Cascinu S, Graziano F, Valentini M, Catalano V, Giordani P, Staccioli M P, Rossi C, Baldelli A M, Grianti C, Muretto P, Catalano G

机构信息

Medical Oncology, Hospital of Parma, Italy.

出版信息

Ann Oncol. 2001 Feb;12(2):239-44. doi: 10.1023/a:1008339408300.

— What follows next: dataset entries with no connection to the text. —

(** ** What the theorems speak about *)

(** A stored token is usable: what [isAuthBundle] ensures. *)
Definition store_ok (a : AuthState) : Prop :=
  coherent a /\
  (forall t, accessToken a = Some t -> t <> []) /\
  (forall s, session a = Some s -> sid s <> []) /\
  (forall e, accessExpiresAt a = Some e -> isFinite e = true /\ num_ltb (num 0) e = true).

(** A refresh is at most at its third race delay, at an epoch that has been
    reached. *)
Definition runner_wf (r : Runner) : Prop :=
  match r with
  | WaitResponse a _ _ => a <= 3
  | WaitDelay a _ d => refreshRaceDelays !! a = Some d
  | _ => True
  end.

Definition runner_ok (w : World) (epoch : N) (r : Runner) : Prop :=
  (epoch <= authEpoch w)%N /\ runner_wf r.

Definition system_ok (s : System) : Prop :=
  coherent (auth (world s)) /\
  match refresh s with Some (epoch, r) => runner_ok (world s) epoch r | None => True end.

(** Steps of the refresh in flight alone. *)
Inductive internal_step : System -> System -> Prop :=
  | internal_runner s epoch r w' r' :
      refresh s = Some (epoch, r) -> runner_step epoch (world s) r w' r' ->
      internal_step s {| world := w'; refresh := Some (epoch, r') |}
  | internal_settled s epoch o :
      refresh s = Some (epoch, Finished o) ->
      internal_step s {| world := world s; refresh := None |}
  | internal_rejected s epoch :
      refresh s = Some (epoch, Rejected) ->
      internal_step s {| world := world s; refresh := None |}.

(** A run of a refresh, the rest of the application doing anything between two
    of its steps: the number of responses it consumes and of milliseconds it
    waits. *)
Definition answers (r : Runner) : nat := match r with WaitResponse _ _ _ => 1 | _ => 0 end.
Definition waits (r : Runner) : Z := match r with WaitDelay _ _ d => d | _ => 0%Z end.

Inductive refresh_run (epoch : N) : Runner -> nat -> Z -> Runner -> Prop :=
  | refresh_run_nil r : refresh_run epoch r 0 0 r
  | refresh_run_cons w r w' r' n d r'' :
      runner_step epoch w r w' r' -> refresh_run epoch r' n d r'' ->
      refresh_run epoch r (answers r + n) (waits r + d) r''.

End Session.

(** ** Lemmas: the operations *)

Section Lemmas.
Context (browser : Browser).

Lemma publish_auth k s w :
  auth (publish browser k s w) = auth w /\ authEpoch (publish browser k s w) = authEpoch w.
Proof. unfold publish. by destruct (publishAuthSessionEvent _ _ _ _ _). Qed.

Lemma applyAuthBundle_auth b sync w :
  auth (applyAuthBundle browser b sync w) = setBundle b (auth w) /\
  authEpoch (applyAuthBundle browser b sync w) = N.succ (authEpoch w).
Proof.
  unfold applyAuthBundle. destruct (sync && _); [|done].
  pose proof (publish_auth SyncAuthenticated (sid (bundle_session b))
                (with_auth (setBundle b) (bump_epoch w))) as [-> ->]. done.
Qed.

Lemma applyAuthBundle_quiet b w :
  posted (applyAuthBundle browser b false w) = posted w.
Proof. done. Qed.

Lemma clearAuthentication_auth sync bs w :
  auth (clearAuthentication browser sync bs w) = reset bs (auth w) /\
  authEpoch (clearAuthentication browser sync bs w) = N.succ (authEpoch w).
Proof.
  unfold clearAuthentication. destruct (current_sid w) as [s|]; [|done].
  destruct (sync && _); [|done].
  pose proof (publish_auth SyncSignedOut s (with_auth (reset bs) (bump_epoch w))) as [-> ->].
  done.
Qed.

Lemma clearAuthentication_quiet bs w :
  posted (clearAuthentication browser false bs w) = posted w.
Proof. unfold clearAuthentication. by destruct (current_sid w). Qed.

Lemma publish_posted k s w :
  posted (publish browser k s w) = posted w \/
  exists tr e, posted (publish browser k s w) = posted w ++ [(tr, e)] /\ kind e = k /\ ev_sid e = s.
Proof.
  unfold publish, publishAuthSessionEvent.
  destruct (negb _ || _); [by left|].
  destruct (has_broadcast_channel browser); [|destruct (storage_available browser)]; simpl;
    [right..|by left]; by eexists _, _.
Qed.

Lemma clearAuthentication_posted bs w :
  posted (clearAuthentication browser true bs w) = posted w \/
  exists tr e, posted (clearAuthentication browser true bs w) = posted w ++ [(tr, e)] /\
               kind e = SyncSignedOut /\ current_sid w = Some (ev_sid e).
Proof.
  unfold clearAuthentication. destruct (current_sid w) as [s|]; [|by left].
  simpl. destruct (nonempty s); [|by left].
  destruct (publish_posted SyncSignedOut s (with_auth (reset bs) (bump_epoch w)))
    as [H|(tr & e & H & Hk & Hs)]; [by left|].
  right. exists tr, e. by rewrite Hs.
Qed.

Lemma runtime_clear_None sync w :
  runtime_clear browser sync None w = clearAuthentication browser sync Complete w.
Proof. unfold runtime_clear. rewrite bool_decide_false by done. by rewrite andb_false_r. Qed.

Lemma isCurrent_true epoch w : isCurrent epoch w = true <-> authEpoch w = epoch.
Proof. apply bool_decide_eq_true. Qed.

Lemma isCurrent_false epoch w : isCurrent epoch w = false <-> authEpoch w <> epoch.
Proof. apply bool_decide_eq_false. Qed.

Lemma run_enter_world epoch a allow w : (run_enter epoch a allow w).1 = w.
Proof. unfold run_enter. by destruct (isCurrent epoch w). Qed.

(** ** Lemmas: one step of a refresh *)

(** The ways a response can end a segment of a current refresh. *)
Inductive response_effect (a : nat) (allow : bool) (w : World) : World -> Runner -> Prop :=
  | effect_accept b : valid_bundle b ->
      response_effect a allow w (applyAuthBundle browser b false w) (Finished (Authenticated b))
  | effect_race d : refreshRaceDelays !! a = Some d ->
      response_effect a allow w w (WaitDelay a allow d)
  | effect_out_of_sync c :
      response_effect a allow w (clearAuthentication browser false Complete w) (Finished (OutOfSync c))
  | effect_retry : allow = true ->
      response_effect a allow w (with_auth (reset Idle) w) (WaitResponse 0 false None)
  | effect_anonymous :
      response_effect a allow w (clearAuthentication browser true Complete w) (Finished Anonymous)
  | effect_transient e :
      response_effect a allow w (with_auth (setBootstrapState Idle) w)
        (Finished (TransientError (ResponseError e))).
(** C1. A sign-out is final: whatever the refresh in flight goes on to receive
    (a new bundle included), once the session has been cleared no step of that
    refresh changes the store, the epoch or the published events again. *)
Theorem refresh_cannot_undo_sign_out browser s sync bs s' :
  reachable browser s ->
  rtc (internal_step browser) (with_world (clearAuthentication browser sync bs) s) s' ->
  world s' = clearAuthentication browser sync bs (world s) /\
  session (auth (world s')) = None.
Proof.
  intros Hs Hrun. apply reachable_ok in Hs as [_ Hr].
  set (s1 := with_world _ s) in Hrun.
  assert (match refresh s1 with Some (ep, _) => ep < authEpoch (world s1) | None => True end)%N as Hlt.
  { unfold s1. simpl. destruct (refresh s) as [[ep r]|]; [|done].
    destruct Hr as [Hr _]. destruct (clearAuthentication_auth browser sync bs (world s)) as [_ ->]. lia. }
  assert (world s' = world s1) as ->.
  { clear Hr. clearbody s1. clear s sync bs. induction Hrun as [s|s s2 s3 Hstep _ IH]; [done|].
    assert (world s2 = world s /\
      match refresh s2 with Some (ep, _) => ep < authEpoch (world s2) | None => True end)%N as [H1 H2].
    { destruct Hstep as [s epoch r w' r' E H|s epoch o E|s epoch E]; simpl; [|done..].
      rewrite E in Hlt. apply superseded_inert in H as [-> _]; [|lia]. done. }
    rewrite IH by done. done. }
  split; [done|]. simpl. by destruct (clearAuthentication_auth browser sync bs (world s)) as [-> _].
Qed.

Lemma refresh_cannot_undo_sign_out_witness :
  session (auth (world (with_world (clearAuthentication tab_a true Complete) refreshing_system))) = None.
Proof.
  apply (refresh_cannot_undo_sign_out tab_a refreshing_system true Complete).
  - apply refreshing_reachable.
  - apply rtc_refl.
Defined.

DOI:10.1023/a:1008339408300
PMID:11300331
Abstract

BACKGROUND

The behaviour of colorectal carcinomas may depend on molecular properties of tumors. In node-positive colon cancer, we assessed the S-phase fraction (SPF) index, the vascular endothelial growth factor (VEGF) expression and the TS levels. The combined analysis of SPF/VEGF was studied for predictivity of recurrent disease, the TS quantitation was related to the efficacy of fluorouracil-based adjuvant chemotherapy.

PATIENTS AND METHODS

Consecutive patients with surgically-resected, node-positive colon cancer were studied. Flow cytometry for the SPF and immunohistochemistries for the TS and the VEGF expression were carried out on the primary tumor. Recurrences had to be proven by biopsy or surgery, and they were categorized as early, if occurred within 12 months after surgery, or late if occured 13 months or more.

RESULTS

Of 150 evaluable patients, 100 had received fluorouracil-based adjuvant chemotherapy and 50 control patients were untreated. The combined analysis of the VEGF and the SPF showed a strong association between the two markers; 48 patients (32%) had high SPF/VEGF positive tumors and 69 patients (46%) had low SPF/VEGF negative tumors (P < 0.0001). The majority of disease-free patients (73.4%) showed VEGF negative/low SPF tumors (P < 0.0001). Early recurrences occurred more frequently in patients with VEGF positive/high SPF tumors (P < 0.001). In the 100 patients treated with adjuvant chemotherapy, 86% of relapsed patients had TS overexpressing tumors and 69% of disease-free patients had TS negative tumors (P < 0.001). Also, early recurrences occurred more frequently in TS overexpressing tumors (P < 0.0001).

CONCLUSIONS

Evidence is supported that node-positive colon cancer constitutes a heterogenous disease. Patients with VEGF positive/high SPF tumors showed an unfavourable outcome compared to patients with VEGF negative/low SPF tumors. The efficacy of fluorouracil-based adjuvant chemotherapy may depend on the TS status.

摘要

背景

结直肠癌的行为可能取决于肿瘤的分子特性。在淋巴结阳性结肠癌中,我们评估了S期分数(SPF)指数、血管内皮生长因子(VEGF)表达和胸苷酸合成酶(TS)水平。研究了SPF/VEGF的联合分析对复发疾病的预测性,TS定量与基于氟尿嘧啶的辅助化疗疗效相关。

患者与方法

对连续的手术切除的淋巴结阳性结肠癌患者进行研究。对原发性肿瘤进行SPF的流式细胞术检测以及TS和VEGF表达的免疫组织化学检测。复发必须通过活检或手术证实,若在术后12个月内发生则分类为早期复发,若在13个月或更长时间发生则为晚期复发。

结果

在150例可评估患者中,100例接受了基于氟尿嘧啶的辅助化疗,50例对照患者未接受治疗。VEGF和SPF的联合分析显示这两个标志物之间存在强关联;48例患者(32%)有高SPF/VEGF阳性肿瘤,69例患者(46%)有低SPF/VEGF阴性肿瘤(P < 0.0001)。大多数无病患者(73.4%)表现为VEGF阴性/低SPF肿瘤(P < 0.0001)。VEGF阳性/高SPF肿瘤患者早期复发更频繁(P < 0.001)。在接受辅助化疗的100例患者中,86%的复发患者有TS过表达肿瘤,69%的无病患者有TS阴性肿瘤(P < 0.001)。此外,TS过表达肿瘤患者早期复发更频繁(P < 0.0001)。

结论

有证据支持淋巴结阳性结肠癌是一种异质性疾病。与VEGF阴性/低SPF肿瘤患者相比,VEGF阳性/高SPF肿瘤患者的预后不佳。基于氟尿嘧啶的辅助化疗疗效可能取决于TS状态。